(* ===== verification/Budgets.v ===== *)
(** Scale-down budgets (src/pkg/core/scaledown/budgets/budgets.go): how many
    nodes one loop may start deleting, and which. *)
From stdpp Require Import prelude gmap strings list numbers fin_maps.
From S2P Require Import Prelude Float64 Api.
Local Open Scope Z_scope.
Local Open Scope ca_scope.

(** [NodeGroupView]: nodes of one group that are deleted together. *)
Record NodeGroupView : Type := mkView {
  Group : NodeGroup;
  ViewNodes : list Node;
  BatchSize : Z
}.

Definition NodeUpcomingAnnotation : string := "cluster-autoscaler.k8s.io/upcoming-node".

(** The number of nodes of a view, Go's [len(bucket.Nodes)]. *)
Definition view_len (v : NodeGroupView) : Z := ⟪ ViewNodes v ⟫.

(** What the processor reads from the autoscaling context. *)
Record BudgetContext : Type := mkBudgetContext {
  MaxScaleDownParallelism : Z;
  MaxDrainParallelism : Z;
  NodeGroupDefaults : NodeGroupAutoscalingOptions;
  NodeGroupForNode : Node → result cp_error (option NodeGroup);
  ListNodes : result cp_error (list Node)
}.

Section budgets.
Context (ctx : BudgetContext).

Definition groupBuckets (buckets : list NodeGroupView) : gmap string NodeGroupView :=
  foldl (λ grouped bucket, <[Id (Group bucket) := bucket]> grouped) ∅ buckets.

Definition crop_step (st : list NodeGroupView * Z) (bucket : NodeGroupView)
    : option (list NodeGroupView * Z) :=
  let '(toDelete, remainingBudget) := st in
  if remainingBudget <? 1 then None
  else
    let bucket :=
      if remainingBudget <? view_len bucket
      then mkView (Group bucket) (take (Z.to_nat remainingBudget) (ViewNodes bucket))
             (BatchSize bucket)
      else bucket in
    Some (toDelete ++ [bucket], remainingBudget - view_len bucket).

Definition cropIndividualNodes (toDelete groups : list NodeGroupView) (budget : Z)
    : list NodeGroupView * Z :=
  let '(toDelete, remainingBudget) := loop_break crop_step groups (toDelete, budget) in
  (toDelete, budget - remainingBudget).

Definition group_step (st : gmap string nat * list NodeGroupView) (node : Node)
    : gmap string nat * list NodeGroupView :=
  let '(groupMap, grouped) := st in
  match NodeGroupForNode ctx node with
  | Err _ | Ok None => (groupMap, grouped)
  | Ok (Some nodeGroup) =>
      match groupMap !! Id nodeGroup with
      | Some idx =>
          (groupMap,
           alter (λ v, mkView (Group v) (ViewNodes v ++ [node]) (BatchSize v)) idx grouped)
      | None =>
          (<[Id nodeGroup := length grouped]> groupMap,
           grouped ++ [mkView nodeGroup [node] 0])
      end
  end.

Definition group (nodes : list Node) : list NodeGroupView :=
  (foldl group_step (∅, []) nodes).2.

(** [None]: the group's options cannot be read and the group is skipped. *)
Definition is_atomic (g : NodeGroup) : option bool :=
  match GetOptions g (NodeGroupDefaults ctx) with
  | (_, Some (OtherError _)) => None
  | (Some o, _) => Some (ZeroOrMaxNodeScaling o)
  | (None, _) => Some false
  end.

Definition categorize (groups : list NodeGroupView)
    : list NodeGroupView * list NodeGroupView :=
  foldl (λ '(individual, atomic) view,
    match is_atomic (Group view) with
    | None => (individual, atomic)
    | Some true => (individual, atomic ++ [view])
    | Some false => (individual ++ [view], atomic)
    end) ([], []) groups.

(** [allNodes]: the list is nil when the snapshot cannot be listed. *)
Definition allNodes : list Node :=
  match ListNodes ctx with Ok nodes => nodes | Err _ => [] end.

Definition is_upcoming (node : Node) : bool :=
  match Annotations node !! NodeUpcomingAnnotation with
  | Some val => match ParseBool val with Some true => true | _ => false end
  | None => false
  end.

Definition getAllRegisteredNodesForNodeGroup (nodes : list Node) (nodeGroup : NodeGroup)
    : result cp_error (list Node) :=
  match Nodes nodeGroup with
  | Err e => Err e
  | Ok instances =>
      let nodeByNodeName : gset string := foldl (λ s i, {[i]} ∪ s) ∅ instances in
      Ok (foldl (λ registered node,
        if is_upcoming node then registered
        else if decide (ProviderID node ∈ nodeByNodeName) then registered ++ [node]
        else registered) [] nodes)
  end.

==========

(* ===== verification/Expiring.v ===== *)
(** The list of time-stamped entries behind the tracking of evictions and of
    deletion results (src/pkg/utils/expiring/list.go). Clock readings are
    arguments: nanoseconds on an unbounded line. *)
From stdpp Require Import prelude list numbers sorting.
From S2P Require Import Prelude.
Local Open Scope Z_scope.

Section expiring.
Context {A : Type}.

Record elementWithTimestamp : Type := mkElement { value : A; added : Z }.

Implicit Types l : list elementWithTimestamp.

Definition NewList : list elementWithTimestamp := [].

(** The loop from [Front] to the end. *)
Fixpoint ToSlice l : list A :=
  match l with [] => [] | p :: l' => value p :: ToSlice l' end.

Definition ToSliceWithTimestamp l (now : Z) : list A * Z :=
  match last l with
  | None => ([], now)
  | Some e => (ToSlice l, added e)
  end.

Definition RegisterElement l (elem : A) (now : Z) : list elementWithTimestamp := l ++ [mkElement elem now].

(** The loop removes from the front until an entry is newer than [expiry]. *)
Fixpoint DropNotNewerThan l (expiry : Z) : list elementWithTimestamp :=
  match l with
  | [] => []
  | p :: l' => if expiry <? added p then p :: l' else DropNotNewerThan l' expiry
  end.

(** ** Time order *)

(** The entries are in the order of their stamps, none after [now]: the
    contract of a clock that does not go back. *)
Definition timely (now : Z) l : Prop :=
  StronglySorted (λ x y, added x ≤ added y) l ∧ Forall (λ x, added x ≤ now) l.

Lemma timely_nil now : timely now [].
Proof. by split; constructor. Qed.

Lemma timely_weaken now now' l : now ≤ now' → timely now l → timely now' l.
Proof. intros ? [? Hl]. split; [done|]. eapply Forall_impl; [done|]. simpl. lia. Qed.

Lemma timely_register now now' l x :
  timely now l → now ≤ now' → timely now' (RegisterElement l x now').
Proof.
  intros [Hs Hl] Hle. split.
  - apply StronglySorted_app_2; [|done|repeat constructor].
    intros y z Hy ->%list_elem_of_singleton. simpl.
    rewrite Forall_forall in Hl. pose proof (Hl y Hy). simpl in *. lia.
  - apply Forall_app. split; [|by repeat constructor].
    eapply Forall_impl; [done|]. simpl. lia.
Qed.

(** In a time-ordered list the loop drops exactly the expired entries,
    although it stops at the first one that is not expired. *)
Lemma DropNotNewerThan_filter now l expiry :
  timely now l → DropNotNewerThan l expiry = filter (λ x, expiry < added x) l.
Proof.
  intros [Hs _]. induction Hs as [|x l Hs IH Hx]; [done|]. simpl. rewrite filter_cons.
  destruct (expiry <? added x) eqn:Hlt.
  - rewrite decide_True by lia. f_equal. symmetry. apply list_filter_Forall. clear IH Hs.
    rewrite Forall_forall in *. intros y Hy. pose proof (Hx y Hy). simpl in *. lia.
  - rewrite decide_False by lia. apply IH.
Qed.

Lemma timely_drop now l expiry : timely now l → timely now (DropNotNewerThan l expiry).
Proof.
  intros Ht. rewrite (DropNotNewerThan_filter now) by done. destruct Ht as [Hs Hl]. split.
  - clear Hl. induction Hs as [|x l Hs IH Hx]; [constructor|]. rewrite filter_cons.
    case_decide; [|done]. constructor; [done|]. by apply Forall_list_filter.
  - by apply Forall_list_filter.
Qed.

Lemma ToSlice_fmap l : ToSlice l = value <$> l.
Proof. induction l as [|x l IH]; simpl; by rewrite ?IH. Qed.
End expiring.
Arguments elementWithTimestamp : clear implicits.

==========

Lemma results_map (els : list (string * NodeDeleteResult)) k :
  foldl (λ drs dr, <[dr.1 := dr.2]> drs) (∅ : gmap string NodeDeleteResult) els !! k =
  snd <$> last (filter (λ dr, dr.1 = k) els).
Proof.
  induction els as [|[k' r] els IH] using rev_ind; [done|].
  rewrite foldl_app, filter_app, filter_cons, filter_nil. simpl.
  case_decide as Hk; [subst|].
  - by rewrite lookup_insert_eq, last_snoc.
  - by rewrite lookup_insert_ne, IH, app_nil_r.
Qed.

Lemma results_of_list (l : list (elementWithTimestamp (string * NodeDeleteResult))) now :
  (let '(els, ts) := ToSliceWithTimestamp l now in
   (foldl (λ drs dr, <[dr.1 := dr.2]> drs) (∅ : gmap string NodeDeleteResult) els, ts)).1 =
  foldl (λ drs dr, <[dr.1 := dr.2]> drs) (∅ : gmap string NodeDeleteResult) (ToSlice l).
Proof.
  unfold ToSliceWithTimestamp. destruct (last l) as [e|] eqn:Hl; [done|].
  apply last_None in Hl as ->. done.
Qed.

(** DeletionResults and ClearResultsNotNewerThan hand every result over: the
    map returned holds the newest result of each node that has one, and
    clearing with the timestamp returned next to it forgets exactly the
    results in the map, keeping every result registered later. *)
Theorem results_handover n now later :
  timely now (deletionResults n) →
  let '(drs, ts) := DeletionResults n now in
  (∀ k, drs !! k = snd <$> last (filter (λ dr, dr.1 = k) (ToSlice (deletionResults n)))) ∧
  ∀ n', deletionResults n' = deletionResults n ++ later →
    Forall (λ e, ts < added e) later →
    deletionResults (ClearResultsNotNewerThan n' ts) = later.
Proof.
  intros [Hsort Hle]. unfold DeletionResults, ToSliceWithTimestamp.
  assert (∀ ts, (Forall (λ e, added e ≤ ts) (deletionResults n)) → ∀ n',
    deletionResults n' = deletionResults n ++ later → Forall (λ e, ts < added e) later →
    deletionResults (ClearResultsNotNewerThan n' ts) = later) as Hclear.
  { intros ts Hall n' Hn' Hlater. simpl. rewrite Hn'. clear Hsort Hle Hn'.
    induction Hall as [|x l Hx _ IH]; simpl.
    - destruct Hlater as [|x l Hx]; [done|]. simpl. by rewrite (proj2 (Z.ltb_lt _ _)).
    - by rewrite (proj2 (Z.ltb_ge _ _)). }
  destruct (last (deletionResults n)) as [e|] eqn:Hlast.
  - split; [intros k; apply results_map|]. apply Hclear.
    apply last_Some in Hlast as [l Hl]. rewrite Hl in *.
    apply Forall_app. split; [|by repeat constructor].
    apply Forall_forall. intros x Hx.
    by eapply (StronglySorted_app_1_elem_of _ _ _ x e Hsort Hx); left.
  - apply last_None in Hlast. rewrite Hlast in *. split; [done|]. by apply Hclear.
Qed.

==========

[Prompt] Could you restate word for word the lines above from the one containing "- by apply Forall_list_filter." through the one containing "Arguments elementWithTimestamp : clear", both included, and nothing else?

[Solved exercise]
  - by apply Forall_list_filter.
Qed.

Lemma ToSlice_fmap l : ToSlice l = value <$> l.
Proof. induction l as [|x l IH]; simpl; by rewrite ?IH. Qed.
End expiring.
Arguments elementWithTimestamp : clear implicits.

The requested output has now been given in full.